Юджиния отложила перо. Не просто так это стихотворение пришло на ум, на то была какая-то причина, но она ускользала от нее.

– «Мы осаждали Ратисбон…» – громко повторила она.

– Мама, ты все еще в постели? – в комнату ворвалась Джинкс.

– Барышня, разве вы не знаете, что прежде надо постучать? – небрежно заметила Юджиния и добавила: – Доброе утро, мой ангел. Я не в постели. Пытаюсь вспомнить стихотворение. По-моему, это Роберт Браунинг, оно пришло мне на ум посреди ночи. Не могу вспомнить последнюю строчку, и это сводит меня с ума. – Юджиния убедила себя в том, что жизнь должна вернуться в обычное русло, что внешне ее поведение не должно измениться и все волнения следует свести на нет. Она решила создать счастливый и замкнутый мирок.

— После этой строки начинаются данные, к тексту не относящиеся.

(* ===== verification/SchemasCore4.v ===== *)
(** * Published schemas of library types: core 4

    The definitions [openapi_generated.go] publishes for the core group, from [PodLogOptions] to [ScaleIOPersistentVolumeSource], without
    their descriptions. *)

From S2P Require Import Prelude Types Json Schema.

(** The schema of [PodLogOptions]. *)
Definition schema_k8sio_api_core_v1_PodLogOptions (ref : string → string) : definition :=
  {| def_schema := object_of
     ([("kind", typed "string" "");
      ("apiVersion", typed "string" "");
      ("container", typed "string" "");
      ("follow", typed "boolean" "");
      ("previous", typed "boolean" "");
      ("sinceSeconds", typed "integer" "int64");
      ("sinceTime", reference (ref "k8s.io/apimachinery/pkg/apis/meta/v1.Time"));
      ("timestamps", typed "boolean" "");
      ("tailLines", typed "integer" "int64");
      ("limitBytes", typed "integer" "int64");
      ("insecureSkipTLSVerifyBackend", typed "boolean" "");
      ("stream", typed "string" "")])
     [];
     def_dependencies := ["k8s.io/apimachinery/pkg/apis/meta/v1.Time"] |}.

(** The schema of [PodOS]. *)
Definition schema_k8sio_api_core_v1_PodOS (ref : string → string) : definition :=
  {| def_schema := object_of
     ([("name", with_default (JStr "") (typed "string" ""))])
     ["name"];
     def_dependencies := [] |}.

(** The schema of [PodPortForwardOptions]. *)
Definition schema_k8sio_api_core_v1_PodPortForwardOptions (ref : string → string) : definition :=
  {| def_schema := object_of
     ([("kind", typed "string" "");
      ("apiVersion", typed "string" "");
      ("ports", with_extensions [("x-kubernetes-list-type", JStr "atomic")]
       (array_of (with_default (JNum 0) (typed "integer" "int32"))))])
     [];
     def_dependencies := [] |}.

(** The schema of [PodProxyOptions]. *)
Definition schema_k8sio_api_core_v1_PodProxyOptions (ref : string → string) : definition :=
  {| def_schema := object_of
     ([("kind", typed "string" "");
      ("apiVersion", typed "string" "");
      ("path", typed "string" "")])
     [];
     def_dependencies := [] |}.
(** The schema of [APIGroup]. *)
Definition schema_pkg_apis_meta_v1_APIGroup (ref : string → string) : definition :=
  {| def_schema := object_of
     ([("kind", typed "string" "");
      ("apiVersion", typed "string" "");
      ("name", with_default (JStr "") (typed "string" ""));
      ("versions", with_extensions [("x-kubernetes-list-type", JStr "atomic")]
       (array_of (with_default (JObj []) (reference (ref "k8s.io/apimachinery/pkg/apis/meta/v1.GroupVersionForDiscovery")))));
      ("preferredVersion", with_default (JObj []) (reference (ref "k8s.io/apimachinery/pkg/apis/meta/v1.GroupVersionForDiscovery")));
      ("serverAddressByClientCIDRs", with_extensions [("x-kubernetes-list-type", JStr "atomic")]
       (array_of (with_default (JObj []) (reference (ref "k8s.io/apimachinery/pkg/apis/meta/v1.ServerAddressByClientCIDR")))))])
     ["name"; "versions"];
     def_dependencies := ["k8s.io/apimachinery/pkg/apis/meta/v1.GroupVersionForDiscovery";
       "k8s.io/apimachinery/pkg/apis/meta/v1.ServerAddressByClientCIDR"] |}.

(** The schema of [APIGroupList]. *)
Definition schema_pkg_apis_meta_v1_APIGroupList (ref : string → string) : definition :=
  {| def_schema := object_of
     ([("kind", typed "string" "");
      ("apiVersion", typed "string" "");
      ("groups", with_extensions [("x-kubernetes-list-type", JStr "atomic")]
       (array_of (with_default (JObj []) (reference (ref "k8s.io/apimachinery/pkg/apis/meta/v1.APIGroup")))))])
     ["groups"];
     def_dependencies := ["k8s.io/apimachinery/pkg/apis/meta/v1.APIGroup"] |}.

(** The schema of [APIResource]. *)
Definition schema_pkg_apis_meta_v1_APIResource (ref : string → string) : definition :=
  {| def_schema := object_of
     ([("name", with_default (JStr "") (typed "string" ""));
      ("singularName", with_default (JStr "") (typed "string" ""));
      ("namespaced", with_default (JBool false) (typed "boolean" ""));
      ("group", typed "string" "");
      ("version", typed "string" "");
      ("kind", with_default (JStr "") (typed "string" ""));
      ("verbs", array_of (with_default (JStr "") (typed "string" "")));
      ("shortNames", with_extensions [("x-kubernetes-list-type", JStr "atomic")]
       (array_of (with_default (JStr "") (typed "string" ""))));
      ("categories", with_extensions [("x-kubernetes-list-type", JStr "atomic")]
       (array_of (with_default (JStr "") (typed "string" ""))));
      ("storageVersionHash", typed "string" "")])
     ["name"; "singularName"; "namespaced"; "kind"; "verbs"];
     def_dependencies := [] |}.
Lemma resolve_renamed ref `{!Inj (=) (=) ref} k d :
  (k, d) ∈ document →
  ∃ d', resolve ref (GetOpenAPIDefinitions ref) (ref k) = Some d' ∧ refs_of d' = map ref (refs_of d).
Proof.
  intros Hd. unfold resolve.
  assert (Hin : (k, map ref (refs_of d)) ∈ map (λ kd, (kd.1, refs_of kd.2)) (GetOpenAPIDefinitions ref)).
  { rewrite document_renamed. apply list_elem_of_fmap. by exists (k, d). }
  assert (Hnd : NoDup (map fst (map (λ kd, (kd.1, refs_of kd.2)) (GetOpenAPIDefinitions ref)))).
  { rewrite document_renamed, map_map. apply document_NoDup. }
  revert Hin Hnd. induction (GetOpenAPIDefinitions ref) as [|[k' d'] l IH]; simpl.
  - by intros ?%elem_of_nil.
  - intros [E|Hin]%elem_of_cons [Hni Hnd]%NoDup_cons.
    + injection E as -> ->. rewrite String.eqb_refl. by exists d'.
    + destruct (String.eqb_spec (ref k) (ref k')) as [E%(inj ref)|_]; [|by apply IH].
      subst k'. destruct Hni. change k with (k, map ref (refs_of d)).1. by apply (list_elem_of_fmap_2 fst).
Qed.

(** Whoever reads the published document from the Sidekick (or the list of
    Sidekicks) on, following references, never meets one that is missing: every
    definition on the way is there, and it mentions exactly the names of its own
    references, whatever injective form the caller gives to references. *)
Theorem published_references_resolve ref (Hinj : Inj (=) (=) ref) root k :
  root = sidekick_name ∨ root = sidekick_list_name → rtc refers root k →
  ∃ d, resolve ref (GetOpenAPIDefinitions ref) (ref k) = Some d ∧
    ∀ x, x ∈ refs_of d ↔ ∃ r, x = ref r ∧ refers k r.
Proof.
  intros Hroot Hk.
  assert (Hpub : k ≠ internal_event ∧ ∃ d, (k, d) ∈ document).
  { assert (H0 : root ≠ internal_event ∧ ∃ d, (root, d) ∈ document).
    { destruct Hroot as [->| ->]; (split; [done|]); eexists; apply index_document;
        vm_compute; reflexivity. }
    clear Hroot. induction Hk as [|a b c Hab _ IH]; [done|]. apply IH.
    apply (refers_published a); [done|apply H0]. }
  destruct Hpub as (_ & d & Hd). destruct (resolve_renamed ref k d Hd) as (d' & Hr & Hrefs).
  exists d'. split; [done|]. intros x. rewrite Hrefs, list_elem_of_In, in_map_iff.
  setoid_rewrite <- list_elem_of_In. split.
  - intros (r & <- & Hin). exists r. split; [done|]. by exists d.
  - intros (r & -> & d2 & Hd2 & Hin). exists r. split; [done|].
    apply index_document in Hd, Hd2. rewrite Hd in Hd2. by injection Hd2 as <-.
Qed.
(* ===== verification/PublishedWitness.v ===== *)
(** * Concrete paths through the published document *)

From S2P Require Import Prelude Types Json Schema OpenAPI SchemaProps Published.

Definition ex_spec_name : string := "kubeops.dev/sidekick/apis/apps/v1alpha1.SidekickSpec".
Definition ex_affinity : string := "k8s.io/api/core/v1.Affinity".

(** References as an OpenAPI v2 document writes them. *)
Definition ex_v2_ref (s : string) : string := "#/definitions/" +:+ s.

Lemma ex_in_document k : published k = true → ∃ d, index !! k = Some d ∧ (k, d) ∈ document.
Proof.
  intros [d Hd]%bool_decide_eq_true_1. exists d. split; [done|]. by apply index_document.
Qed.

Lemma ex_refers k r :
  from_option (λ d, existsb (String.eqb r) (refs_of d)) false (index !! k) = true → refers k r.
Proof.
  destruct (index !! k) as [d|] eqn:E; [|done]. intros Hr. exists d.
  split; [by apply index_document|by apply existsb_names].
Qed.

Lemma published_references_resolve_witness :
  ∃ d, resolve ex_v2_ref (GetOpenAPIDefinitions ex_v2_ref) (ex_v2_ref ex_affinity) = Some d ∧
    ∀ x, x ∈ refs_of d ↔ ∃ r, x = ex_v2_ref r ∧ refers ex_affinity r.
Proof.
  apply (published_references_resolve ex_v2_ref _ sidekick_name ex_affinity (or_introl eq_refl)).
  apply (rtc_l _ _ ex_spec_name); [apply ex_refers; vm_compute; reflexivity|].
  apply rtc_once, ex_refers. vm_compute. reflexivity.
Defined.

Lemma published_schemas_inline_witness :
  ∃ d fuel s, index !! sidekick_name = Some d ∧ inline fuel (def_schema d) = Some s ∧ schema_refs s = [].
Proof.
  destruct (ex_in_document sidekick_name) as (d & Hd & Hin); [vm_compute; reflexivity|].
  destruct (published_schemas_inline sidekick_name d Hin) as (n & s & E & Hs);
    [by intros [=]|]. exists d, n, s. exact (conj Hd (conj E Hs)).
Defined.

Lemma published_definitions_well_formed_witness :
  ∃ d, index !! ex_spec_name = Some d ∧ (∀ s, s ∈ sub_schemas (def_schema d) → well_formed s).
Proof.
  destruct (ex_in_document ex_spec_name) as (d & Hd & Hin); [vm_compute; reflexivity|].
  destruct (published_definitions_well_formed ex_spec_name d Hin) as [Hw _]. exists d. exact (conj Hd Hw).
Defined.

– Может быть, доктор Дюплесси знает, – бросила Джинкс через плечо, совершенно не заинтересовавшись проблемой матери.

– «Тая за горделивым лбом», – негромко пробормотала Юджиния, – «Дерзаний грозный клад».

– Мама! – взмолилась Джинкс.

– «Он думал, что весь дерзкий план, – декламировала Юджиния, – Вдруг канет в прах и тлен. (Коль дрогнет полководец Ланн.) У этих древних стен…» – Потом взглянула на дочь. – Нет, вряд ли доктор Дюплесси знает. Не думаю, что его голова полна романтической поэзии.

– Тогда, может быть, миссис Ди. У нее богатое воображение. Спорим, она запоем читает эту ерунду. Может быть, даже больше, чем ты. – Джинкс надела материнскую шляпку с вуалью, и Юджиния ощутила, как ее захлестнуло счастье. «Все будет хорошо, – сказала она себе. – Важно не создавать трудности на пустом месте. Здесь моя семья. Это моя дочь».

– О, я уверена! Миссис Дюплесси точно знает! – Юджиния подхватила шутку, и мать с дочерью расхохотались. «Не хандри, – сказала себе Юджиния, – и не размусоливайся, как говорила старая няня Катерина.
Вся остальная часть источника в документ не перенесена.